Centric Software is a Silicon Valley–based software company headquartered in Campbell, California. The company provides product life-cycle management (PLM) and AI software globally, as well as planning, pricing and market intelligence, product information management, digital asset management, and e-commerce products.

==History==
Centric Software was founded in 2004. The company began as a product lifecycle management vendor, developing configurable out-of-the-box products for the fashion industry, designed to support users without custom coding.

In 2010, Centric introduced its first mobile application, Capture it, which uploads images to the PLM system.
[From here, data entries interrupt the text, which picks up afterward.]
(* ===== verification/BlockDev.v ===== *)
(** * Block devices and programs over them

    The kernel talks to its disk through three calls of [kernel/src/virtio_blk.rs]:
    [read_sector], [write_sector] and [flush]. What the disk does with them is
    outside the repository; [BlockDev] is the interface and [BlockDevLaws] the
    documented behaviour of a disk with a volatile write-back cache: any call may
    fail, a write may tear, and power loss may leave old or new contents of any
    sector written since the last successful flush.

    A store operation is a program over those calls ([io]), so that a crash can be
    placed between any two of them; [wp] is a weakest precondition with a crash
    invariant, in the style of crash Hoare logic. *)

From S2P Require Import Prelude.

Definition SECTOR : Z := 512.

(** Sector contents by LBA. *)
Definition disk := Z → list Z.
Definition disk_upd (x : disk) (lba : Z) (s : list Z) : disk := λ l, if l =? lba then s else x l.

(** What a write of [new] over [old] may leave: nothing, everything, or the first
    [k] bytes. *)
Definition partial (old new c : list Z) : Prop :=
  ∃ k : nat, (0 < k < 512)%nat ∧ c = take k new ++ drop k old.
Definition torn (old new c : list Z) : Prop := c = old ∨ c = new ∨ partial old new c.

Class BlockDev (D : Type) := {
  bd_read : D → Z → D * option (list Z);
  bd_write : D → Z → list Z → D * bool;
  bd_flush : D → D * bool;
  (** what reads return *)
  bd_view : D → disk;
  (** the contents power loss may leave behind *)
  bd_crash : D → disk → Prop;
}.

Class BlockDevLaws (D : Type) `{BlockDev D} := {
  bd_read_law d lba :
    (∀ l, bd_view (bd_read d lba).1 l = bd_view d l) ∧
    (∀ x, bd_crash (bd_read d lba).1 x → bd_crash d x) ∧
    (∀ s, (bd_read d lba).2 = Some s → s = bd_view d lba);
  bd_write_law d lba s : length s = 512%nat →
    (∀ l, l ≠ lba → bd_view (bd_write d lba s).1 l = bd_view d l) ∧
    ((bd_write d lba s).2 = true → bd_view (bd_write d lba s).1 lba = s) ∧
    torn (bd_view d lba) s (bd_view (bd_write d lba s).1 lba) ∧
    (∀ x, bd_crash (bd_write d lba s).1 x →
       ∃ x0, bd_crash d x0 ∧ (∀ l, l ≠ lba → x l = x0 l) ∧ torn (x0 lba) s (x lba));
  bd_flush_law d :
    (∀ l, bd_view (bd_flush d).1 l = bd_view d l) ∧
    (∀ x, bd_crash (bd_flush d).1 x → bd_crash d x) ∧
    ((bd_flush d).2 = true → ∀ x, bd_crash (bd_flush d).1 x → ∀ l, x l = bd_view d l);
  (** the current contents are among the possible ones *)
  bd_view_crash d : bd_crash d (bd_view d);
}.

(** ** Programs *)

Inductive io (A : Type) : Type :=
  | Ret (a : A)
  | ReadSector (lba : Z) (k : option (list Z) → io A)
  | WriteSector (lba : Z) (s : list Z) (k : bool → io A)
  | Flush (k : bool → io A).
Arguments Ret {A} a.
Arguments ReadSector {A} lba k.
Arguments WriteSector {A} lba s k.
Arguments Flush {A} k.

Fixpoint io_bind {A B} (p : io A) (f : A → io B) : io B :=
  match p with
  | Ret a => f a
  | ReadSector lba k => ReadSector lba (λ r, io_bind (k r) f)
  | WriteSector lba s k => WriteSector lba s (λ r, io_bind (k r) f)
  | Flush k => Flush (λ r, io_bind (k r) f)
  end.

Definition read_sector (lba : Z) : io (option (list Z)) := ReadSector lba Ret.
Definition write_sector (lba : Z) (s : list Z) : io bool := WriteSector lba s Ret.
Definition flush : io bool := Flush Ret.

Declare Scope io_scope.
Delimit Scope io_scope with io.
Notation "'let*' x := p 'in' q" := (io_bind p (λ x, q))
  (at level 10, x name, p at level 100, q at level 200) : io_scope.
#[global] Open Scope io_scope.

Section run.
Context {D : Type} `{BlockDev D}.

Fixpoint run {A} (p : io A) (d : D) : D * A :=
  match p with
  | Ret a => (d, a)
  | ReadSector lba k => let '(d', r) := bd_read d lba in run (k r) d'
  | WriteSector lba s k => let '(d', r) := bd_write d lba s in run (k r) d'
  | Flush k => let '(d', r) := bd_flush d in run (k r) d'
  end.

(** The device states at which power may be lost while [p] runs. *)
Inductive during {A} : io A → D → D → Prop :=
  | during_now p d : during p d d
  | during_read lba k d d' :
      during (k (bd_read d lba).2) (bd_read d lba).1 d' → during (ReadSector lba k) d d'
  | during_write lba s k d d' :
      during (k (bd_write d lba s).2) (bd_write d lba s).1 d' → during (WriteSector lba s k) d d'
  | during_flush k d d' :
      during (k (bd_flush d).2) (bd_flush d).1 d' → during (Flush k) d d'.

(** Weakest precondition of [Q] with [I] holding at every intermediate state. *)
Fixpoint wp {A} (I : D → Prop) (p : io A) (Q : A → D → Prop) (d : D) : Prop :=
  I d ∧
  match p with
  | Ret a => Q a d
  | ReadSector lba k => wp I (k (bd_read d lba).2) Q (bd_read d lba).1
  | WriteSector lba s k => wp I (k (bd_write d lba s).2) Q (bd_write d lba s).1
  | Flush k => wp I (k (bd_flush d).2) Q (bd_flush d).1
  end.

Lemma wp_run {A} I (p : io A) Q d : wp I p Q d → Q (run p d).2 (run p d).1.
Proof.
  revert d. induction p as [a|lba k IH|lba s k IH|k IH]; intros d [HI Hp]; simpl; [done|..].
  - specialize (IH _ _ Hp). by destruct (bd_read d lba).
  - specialize (IH _ _ Hp). by destruct (bd_write d lba s).
  - specialize (IH _ _ Hp). by destruct (bd_flush d).
Qed.

Lemma wp_during {A} I (p : io A) Q d d' : wp I p Q d → during p d d' → I d'.
Proof.
  intros Hwp Hd. induction Hd as [p d|lba k d d' _ IH|lba s k d d' _ IH|k d d' _ IH].
  - destruct p; apply Hwp.
  - apply IH, Hwp.
  - apply IH, Hwp.
  - apply IH, Hwp.
Qed.

Lemma wp_bind {A B} I (p : io A) (f : A → io B) Q d :
  wp I p (λ a d', wp I (f a) Q d') d → wp I (io_bind p f) Q d.
Proof.
  revert d. induction p as [a|lba k IH|lba s k IH|k IH]; intros d [HI Hp]; simpl; [done|..];
    (split; [done|]); by apply IH.
Qed.

Lemma wp_mono {A} (I I' : D → Prop) (p : io A) (Q Q' : A → D → Prop) d :
  (∀ d, I d → I' d) → (∀ a d, Q a d → Q' a d) → wp I p Q d → wp I' p Q' d.
Proof.
  intros HI HQ. revert d. induction p as [a|lba k IH|lba s k IH|k IH]; intros d [Hi Hp]; simpl;
    (split; [by apply HI|]); auto.
Qed.

Lemma wp_ret {A} I (a : A) Q d : I d → Q a d → wp I (Ret a) Q d.
Proof. by split. Qed.

Lemma run_bind {A B} (p : io A) (f : A → io B) d :
  run (io_bind p f) d = run (f (run p d).2) (run p d).1.
Proof.
  revert d. induction p as [a|lba k IH|lba s k IH|k IH]; intros d; simpl; [done|..].
  - destruct (bd_read d lba). apply IH.
  - destruct (bd_write d lba s). apply IH.
  - destruct (bd_flush d). apply IH.
Qed.
End run.

(** After power loss with contents [x]: reads see [x], and nothing is pending. *)
Definition rebooted {D} `{BlockDev D} (d : D) (x : disk) : Prop :=
  (∀ l, bd_view d l = x l) ∧ (∀ y, bd_crash d y → ∀ l, y l = x l).

(** ** A concrete disk

    Each call consumes one scripted outcome ([true] when the script is over); the
    sectors written since the last flush are remembered, oldest first. A failed write
    has no effect. *)

Record adisk := mkAdisk {
  stable : gmap Z (list Z);
  cache : list (Z * list Z);
  script : list bool;
}.

Definition zero_sector : list Z := replicate 512 0.
Definition stable_at (m : gmap Z (list Z)) : disk := λ l, default zero_sector (m !! l).
Definition replay (x : disk) (c : list (Z * list Z)) : disk :=
  foldl (λ x w, disk_upd x w.1 w.2) x c.

Definition next_outcome (l : list bool) : bool * list bool :=
  match l with [] => (true, []) | b :: l => (b, l) end.

(** Power loss keeps any prefix-torn subset of the cached writes, in order. *)
Inductive lose : disk → list (Z * list Z) → disk → Prop :=
  | lose_nil x y : (∀ l, y l = x l) → lose x [] y
  | lose_cons x lba s c y t :
      torn (x lba) s t → lose (disk_upd x lba t) c y → lose x ((lba, s) :: c) y.

#[global] Instance adisk_dev : BlockDev adisk := {
  bd_read d lba :=
    let '(b, sc) := next_outcome (script d) in
    (mkAdisk (stable d) (cache d) sc,
     if b then Some (replay (stable_at (stable d)) (cache d) lba) else None);
  bd_write d lba s :=
    let '(b, sc) := next_outcome (script d) in
    (mkAdisk (stable d) (if b then cache d ++ [(lba, s)] else cache d) sc, b);
  bd_flush d :=
    let '(b, sc) := next_outcome (script d) in
    (if b then mkAdisk (foldl (λ m w, <[w.1 := w.2]> m) (stable d) (cache d)) [] sc
     else mkAdisk (stable d) (cache d) sc, b);
  bd_view d := replay (stable_at (stable d)) (cache d);
  bd_crash d x := lose (stable_at (stable d)) (cache d) x;
}.

Lemma replay_snoc x c lba s : replay x (c ++ [(lba, s)]) = disk_upd (replay x c) lba s.
Proof. unfold replay. by rewrite foldl_app. Qed.

Lemma disk_upd_eq x lba s : disk_upd x lba s lba = s.
Proof. unfold disk_upd. by rewrite Z.eqb_refl. Qed.

Lemma disk_upd_ne x lba s l : l ≠ lba → disk_upd x lba s l = x l.
Proof. intros Hne. unfold disk_upd. by destruct (Z.eqb_spec l lba). Qed.

Lemma replay_stable m c l :
  stable_at (foldl (λ m w, <[w.1 := w.2]> m) m c) l = replay (stable_at m) c l.
Proof.
  assert (Hgen : ∀ x, (∀ l, x l = stable_at m l) →
    stable_at (foldl (λ m w, <[w.1 := w.2]> m) m c) l = replay x c l).
  { revert m. induction c as [|[lba s] c IH]; intros m x Hx; simpl; [done|].
    apply IH. intros l'. unfold disk_upd, stable_at. destruct (Z.eqb_spec l' lba) as [->|Hne].
    - by rewrite lookup_insert_eq.
    - rewrite lookup_insert_ne by done. apply Hx. }
  by apply Hgen.
Qed.

Lemma lose_replay x c : lose x c (replay x c).
Proof.
  revert x. induction c as [|[lba s] c IH]; intros x; [by constructor|].
  apply (lose_cons _ _ _ _ _ s); [right; by left|]. apply IH.
Qed.

(** Losing power with one more cached write. *)
Lemma lose_snoc x c lba s y :
  lose x (c ++ [(lba, s)]) y →
  ∃ y0, lose x c y0 ∧ (∀ l, l ≠ lba → y l = y0 l) ∧ torn (y0 lba) s (y lba).
Proof.
  revert x. induction c as [|[lba' s'] c IH]; intros x Hl; simpl in Hl.
  - inversion Hl as [|? ? ? ? ? t Ht Hl']; subst. inversion Hl' as [? ? Hy|]; subst.
    exists x. split; [by constructor|]. split.
    + intros l Hne. rewrite Hy. by apply disk_upd_ne.
    + by rewrite Hy, disk_upd_eq.
  - inversion Hl as [|? ? ? ? ? t Ht Hl']; subst. destruct (IH _ Hl') as (y0 & H1 & H2 & H3).
    exists y0. split; [|done]. by apply (lose_cons _ _ _ _ _ t).
Qed.

#[global] Instance adisk_laws : BlockDevLaws adisk.
Proof.
  split.
  - intros d lba. simpl. destruct (next_outcome (script d)) as [b sc]. simpl.
    split; [done|]. split; [done|]. intros s. destruct b; congruence.
  - intros d lba s Hs. simpl. destruct (next_outcome (script d)) as [b sc]. simpl.
    destruct b; simpl.
    + rewrite replay_snoc. split; [intros; by apply disk_upd_ne|]. rewrite disk_upd_eq.
      split; [done|]. split; [right; by left|]. intros x. apply lose_snoc.
    + split; [done|]. split; [done|]. split; [by left|]. intros x Hx. exists x.
      split; [done|]. split; [done|]. by left.
  - intros d. simpl. destruct (next_outcome (script d)) as [b sc]. destruct b; simpl.
    + split; [intros; apply replay_stable|]. split.
      * intros x Hx. inversion Hx as [? ? Hy|]; subst.
        assert (Heq : ∀ l, x l = replay (stable_at (stable d)) (cache d) l)
          by (intros; by rewrite Hy, replay_stable).
        clear Hx Hy. revert x Heq. generalize (stable_at (stable d)) as z.
        induction (cache d) as [|[lba s] c IH]; intros z x Heq; [by constructor|].
        apply (lose_cons _ _ _ _ _ s); [right; by left|]. apply IH. exact Heq.
      * intros _ x Hx l. inversion Hx as [? ? Hy|]; subst. by rewrite Hy, replay_stable.
    + done.
  - intros d. apply lose_replay.
Qed.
In 2013, the company developed The Adobe Connect tool, that allows designers to use Adobe Illustrator while staying integrated with the PLM system.

In 2017 Centric’s REST API launched, allowing integration between Centric PLM and external systems such as ERP and digital asset management. The same year, it launched an artificial intelligence powered PLM tool, AI Image Search.

In 2018, Centric began to add 3D connectors that integrate Centric PLM with applications including Browzwear, Optitex and CLO 3D.

In 2019, Centric launched PLM for original equipment manufacturer and original design manufacturer manufacturers.

Centric Software acquired retail planning provider, Armonica Retail in 2021. This was followed by the acquisition of market intelligence software company StyleSage in 2022 and the predictive pricing software provider aifora, in 2023. Most recently, it acquired both Contentserv and ShoppingFeed, a PIM and DAM platform.

Its parent company is Dassault Systèmes.

==Products==
Centric PLM: Centric Software’s original PLM product, focused on design, development and sourcing for the consumer goods industry.

Centric Market Intelligence: is a platform for collecting and analyzing market data.

Centric Visual Boards: interactive visual pivot tables that combine data with 2D and/or 3D images.

Centric Planning & Pricing: cloud-based solution for planning, pricing and inventory optimization

Centric PXM: is an AI-powered experience management product that works with PIM, DAM, content syndication, and digital shelf analytics.